I spotted fynbos again on the menu that night at Camissa, the Table Bay’s handsome brick-walled dining room. The kitchen here is helmed by Canadian chef Jocelyn Myers-Adams, a forager extraordinaire with a passion for wild ingredients such as rooibos, waterblommetjies (pond weed), fennel, and the aforementioned fynbos, which she used to infuse a vinegar reduction. Paired with vintages from the Cape Winelands, the food was terrific, from the fun-to-pronounce skilpadjies with braaibroodjies (caul-wrapped patties of ground beef and liver with wood-grilled toast) to a Malay-style curried lobster, served in an iron pot alongside flatbread and sambal. When I asked the waiter what dune spinach was, he brought out the chef, who was more than happy to chat about her foraged finds. After describing the shrub, she said, “Here, I’ll show you,” and popped out the door. Five minutes later, she was back at my table with a wide smile and a handful of leaves. “From the parking lot,” she beamed. Can produce get any more local than that?

Getting to Livingstone in Zambia required overnighting in Johannesburg—or, more precisely, in the city’s affluent northern suburbs, where all the best hotels are. Mine was The Maslow, Sun International’s smart three-year-old property in the Sandton area.

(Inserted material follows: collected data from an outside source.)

(** A flag set while the loop runs witnesses a chunk found by a pass. *)
Lemma parse_loop_found p0 r0 fuel : forall k p r b p' r',
  reaches p0 r0 k p r ->
  (haveFmt_ p = true -> found_chunk p0 r0 FOURCC_FMT) ->
  (haveData_ p = true -> found_chunk p0 r0 FOURCC_DATA) ->
  parse_loop fuel p r = Some (b, p', r') ->
  (haveFmt_ p' = true -> found_chunk p0 r0 FOURCC_FMT)
  /\ (haveData_ p' = true -> found_chunk p0 r0 FOURCC_DATA).
Proof.
  induction fuel as [|fuel IH]; intros k p r b p' r' Rc If Id;
    cbn [parse_loop].
  - destruct (more_chunks p r); cbn [negb]; [discriminate|].
    now intros [= <- <- <-].
  - destruct (more_chunks p r) eqn:G; cbn [negb]; [|now intros [= <- <- <-]].
    destruct (parse_chunk_flags p r) as (Ff & Fd & _ & _).
    assert (If' : haveFmt_ (exit_parser (parse_chunk p r)) = true ->
                  found_chunk p0 r0 FOURCC_FMT).
    { intros X. destruct (Ff X) as [Y|[L T]]; [auto|].
      exists k, p, r. auto. }
    assert (Id' : haveData_ (exit_parser (parse_chunk p r)) = true ->
                  found_chunk p0 r0 FOURCC_DATA).
    { intros X. destruct (Fd X) as [Y|[L T]]; [auto|].
      exists k, p, r. auto. }
    destruct (parse_chunk p r) as [p1 r1|p1 r1|p1 r1] eqn:E;
      cbn [exit_parser] in If', Id'.
    + now intros [= <- <- <-].
    + now intros [= <- <- <-].
    + apply (IH (S k)); auto. econstructor 2; eauto.
Qed.

(** At the loop test one of the flags is clear. *)
Lemma reaches_flag_clear p0 r0 k p r :
  reaches p0 r0 k p r -> haveFmt_ p && haveData_ p = false.
Proof.
  induction 1 as [p r Hd|k p r p' r' _ _ _ E].
  - destruct (read_riff_header_flags (reset p0) r0) as [Hf _].
    rewrite Hd in Hf. cbn in Hf. now rewrite Hf.
  - eapply parse_chunk_flags, E.
Qed.

(** A pass that never moves on keeps the loop running for ever. *)
Lemma parse_loop_stuck p r :
  more_chunks p r = true ->
  parse_chunk p r = NextPass p r ->
  forall fuel, parse_loop fuel p r = None.
Proof.
  intros G E fuel. induction fuel as [|fuel IH]; cbn [parse_loop];
    rewrite G; cbn [negb]; [reflexivity|]. now rewrite E.
Qed.

(** C1.  Whenever [parse] returns, it returns success exactly when both
    flags [haveFmt_] and [haveData_] are set, and a flag is set only if a
    pass of the loop, entered with eight bytes left below the declared
    size, read a complete header of a [fmt ] chunk, respectively of a
    [data] chunk; and [parse] does return success as soon as a pass ends
    with both flags set.  [parse] returns failure, whatever the bound, when the
    RIFF header is cut short or has a wrong RIFF or WAVE magic; and it
    returns failure, as soon as the bound lets the loop get there, when a
    pass meets a chunk header cut short, a [fmt ] chunk smaller than 16
    bytes or whose 16-byte body, 2-byte extension size or 22-byte
    extension block is cut short, or an audio-format tag other than 1, 3
    and 0xFFFE. *)
Theorem parse_verdict p0 r0 :
  (forall fuel b p r,
      parse fuel p0 r0 = Some (b, p, r) ->
      b = haveFmt_ p && haveData_ p
      /\ (haveFmt_ p = true -> found_chunk p0 r0 FOURCC_FMT)
      /\ (haveData_ p = true -> found_chunk p0 r0 FOURCC_DATA))
  /\ (forall k p r,
        reaches p0 r0 k p r -> more_chunks p r = true ->
        haveFmt_ (exit_parser (parse_chunk p r)) = true ->
        haveData_ (exit_parser (parse_chunk p r)) = true ->
        forall fuel, (k < fuel)%nat ->
                     exists p' r', parse fuel p0 r0 = Some (true, p', r'))
  /\ (riff_fault r0 ->
      forall fuel, exists p r, parse fuel p0 r0 = Some (false, p, r))
  /\ (forall k p r,
        reaches p0 r0 k p r -> more_chunks p r = true -> chunk_fault r ->
        forall fuel, (k < fuel)%nat ->
                     exists p' r', parse fuel p0 r0 = Some (false, p', r')).
Proof.
  split; [|split; [|split]].
  - intros fuel b p r. unfold parse. cbv zeta.
    destruct (read_riff_header_flags (reset p0) r0) as [Hf Hd].
    destruct (read_riff_header (reset p0) r0) as [[ok p1] r1] eqn:Hdr.
    cbn [fst snd] in Hf, Hd. cbn [reset haveFmt_ haveData_] in Hf, Hd.
    destruct ok; cbn [negb].
    + intros E. split.
      * eapply parse_loop_verdict, E. now rewrite Hf.
      * eapply (parse_loop_found p0 r0 fuel 0), E.
        -- now constructor.
        -- rewrite Hf. discriminate.
        -- rewrite Hd. discriminate.
    + intros [= <- <- <-]. rewrite Hf, Hd. repeat split; discriminate.
  - intros k p r Rc G Sf Sd fuel Lt.
    replace fuel with (k + S (fuel - S k))%nat by lia.
    rewrite (reaches_parse _ _ _ _ _ Rc). cbn [parse_loop]. rewrite G.
    cbn [negb].
    pose proof (reaches_flag_clear _ _ _ _ _ Rc) as Clear.
    destruct (parse_chunk_flags p r) as (_ & _ & RF & NP).
    destruct (parse_chunk p r) as [p1 r1|p1 r1|p1 r1]; cbn in Sf, Sd.
    + destruct (RF _ _ eq_refl) as [Ef Ed].
      rewrite <- Ef, <- Ed, Sf, Sd in Clear. discriminate.
    + rewrite Sf, Sd. eauto.
    + specialize (NP _ _ eq_refl). rewrite Sf, Sd in NP. discriminate.
  - intros Fault fuel. unfold parse, read_riff_header, read_exact. cbv zeta.
    unfold riff_fault in Fault.
    destruct (read r0 12) as [hdr r1]. cbn [fst] in Fault.
    destruct (Z.eqb_spec (Z.of_nat (length hdr)) 12); cbn [negb];
      [|do 2 eexists; reflexivity].
    destruct (Z.eqb_spec (rd_u32 hdr 0) FOURCC_RIFF); cbn [negb orb];
      [|do 2 eexists; reflexivity].
    destruct (Z.eqb_spec (rd_u32 hdr 8) FOURCC_WAVE); cbn [negb orb];
      [|do 2 eexists; reflexivity].
    exfalso. tauto.
  - intros k p r Rc G Fault fuel Lt.
    replace fuel with (k + S (fuel - S k))%nat by lia.
    rewrite (reaches_parse _ _ _ _ _ Rc). cbn [parse_loop]. rewrite G.
    cbn [negb].
    destruct (chunk_fault_fails p r Fault) as (p' & r' & ->). eauto.
Qed.

(** *** The channel count *)

Lemma rd_u16_range b off : 0 <= rd_u16 b off < 2 ^ 16.
Proof. unfold rd_u16, u16. apply Z.mod_pos_bound. lia. Qed.

Lemma parse_chunk_channels p r :
  0 <= numChannels (fmt_ p) < 2 ^ 16 ->
  0 <= numChannels (fmt_ (exit_parser (parse_chunk p r))) < 2 ^ 16.
Proof.
  intros Rg.
  assert (Fm : forall q ch,
             0 <= numChannels
                    (fmt_ (snd (fst (parse_fmt_chunk p q ch)))) < 2 ^ 16).
  { intros q ch. unfold parse_fmt_chunk. cbv zeta.
    break_parse; cbn; auto using rd_u16_range. }
  assert (Ep : forall q d ch,
             exit_parser (chunk_epilogue q d ch) = q)
    by (intros; apply chunk_epilogue_flags).
  unfold parse_chunk, read_chunk_header, read_exact, skip_chunk_payload.
  cbv zeta.
  destruct (read r 8) as [hdr r1].
  destruct (Z.of_nat (length hdr) =? 8); cbn [negb]; [|exact Rg].
  cbn [ch_id ch_size].
  destruct (_ =? FOURCC_FMT).
  { specialize (Fm r1 (mkChunk (rd_u32 hdr 0) (rd_u32 hdr 4))).
    destruct (parse_fmt_chunk _ _ _) as [[ok p1] r2]. cbn [fst snd] in Fm.
    destruct ok; cbn [negb]; [rewrite Ep|]; exact Fm. }
  destruct (_ =? FOURCC_DATA).
  { destruct (seek _ _) as [ok r2].
    destruct ok; cbn [negb]; [rewrite Ep|]; exact Rg. }
  destruct (seek _ _) as [ok r2].
  destruct ok; cbn [negb]; [rewrite Ep|];
    destruct (_ <? MAX_METADATA_CHUNKS); exact Rg.
Qed.

Lemma parse_loop_channels fuel : forall p r b p' r',
  0 <= numChannels (fmt_ p) < 2 ^ 16 ->
  parse_loop fuel p r = Some (b, p', r') ->
  0 <= numChannels (fmt_ p') < 2 ^ 16.
Proof.
  induction fuel as [|fuel IH]; intros p r b p' r' Rg; cbn [parse_loop].
  - destruct (more_chunks p r); cbn [negb]; [discriminate|].
    now intros [= <- <- <-].
  - destruct (more_chunks p r); cbn [negb]; [|now intros [= <- <- <-]].
    pose proof (parse_chunk_channels p r Rg) as Rg'.
    destruct (parse_chunk p r) as [p1 r1|p1 r1|p1 r1]; cbn in Rg'.
    + now intros [= <- <- <-].
    + now intros [= <- <- <-].
    + intros E. eapply IH; [|exact E]. exact Rg'.
Qed.

(** The channel count [parse] reports is the 16-bit field of the [fmt ]
    chunk (or the 0 of [reset]); the parser puts no other bound on it. *)
Lemma parse_channels_range fuel p0 r0 b p r :
  parse fuel p0 r0 = Some (b, p, r) ->
  0 <= numChannels (fmt_ p) < 2 ^ 16.
Proof.
  unfold parse. cbv zeta.
  assert (Hd : 0 <= numChannels
                      (fmt_ (snd (fst (read_riff_header (reset p0) r0))))
               < 2 ^ 16).
  { unfold read_riff_header. break_parse; cbn; lia. }
  destruct (read_riff_header (reset p0) r0) as [[ok p1] r1].
  cbn [fst snd] in Hd.
  destruct ok; cbn [negb].
  - intros E. eapply parse_loop_channels, E. exact Hd.
  - now intros [= <- <- <-].
Qed.

End ParserFacts.

(** * The channel count, from the parser to the player *)

Section ChannelCount.
Context {R : Type} `{IReader R} {FIL F : Type} `{FatFs FIL} `{FloatOps F}.
Variable workspace_bytes : Z.

Lemma Open_prime_ok (s : WavPlayer FIL F) parser s' :
  Open_prime workspace_bytes s parser = (Ok, s') ->
  channels (file_info_ s') = numChannels (fmt_ parser)
  /\ frame_bytes_ s'
     = usz (numChannels (fmt_ parser) * udiv (bitsPerSample (fmt_ parser)) 8)
  /\ frame_bytes_ s' <> 0.
Proof.
  unfold Open_prime. cbv zeta.
  cbn [frame_bytes_ set_frame_bytes channels file_info_ set_file_info].
  destruct (Z.eqb_spec
              (usz (numChannels (fmt_ parser)
                    * udiv (bitsPerSample (fmt_ parser)) 8)) 0) as [Z0|NZ];
    [discriminate|].
  repeat match goal with
         | |- context [match ?x with _ => _ end] => destruct x eqn:?
         end; intros [= <-]; cbn; auto.
Qed.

I’ve read how inner-city crime rates have fallen in South Africa’s biggest city, and with an afternoon to kill I was keen to have a look. But neither my lunch waiter at The Maslow—a young guy from Durban who told me he had been mugged in downtown Jo’burg a few months earlier—nor the driver I hired, an avuncular older man called Themba, thought that was a particularly good idea. So instead, I made do with a drive-through tour of Soweto and a visit to the Apartheid Museum. The latter should have been on my to-do list in any case. Opened south of the city center in 2001, it provides an unflinching overview of the apartheid era, including re-creations of the tiny isolation cells in which political prisoners were kept in solitary confinement; a room with 133 nooses dangling from its ceiling that represent all those hanged under the apartheid regime’s anti-terror laws; and reels of raw, emotional film footage from the period. “Very bad times,” said Themba, who had offered to walk me through the exhibitions. “But better now, if only we can continue Madiba’s [Mandela’s] legacy.”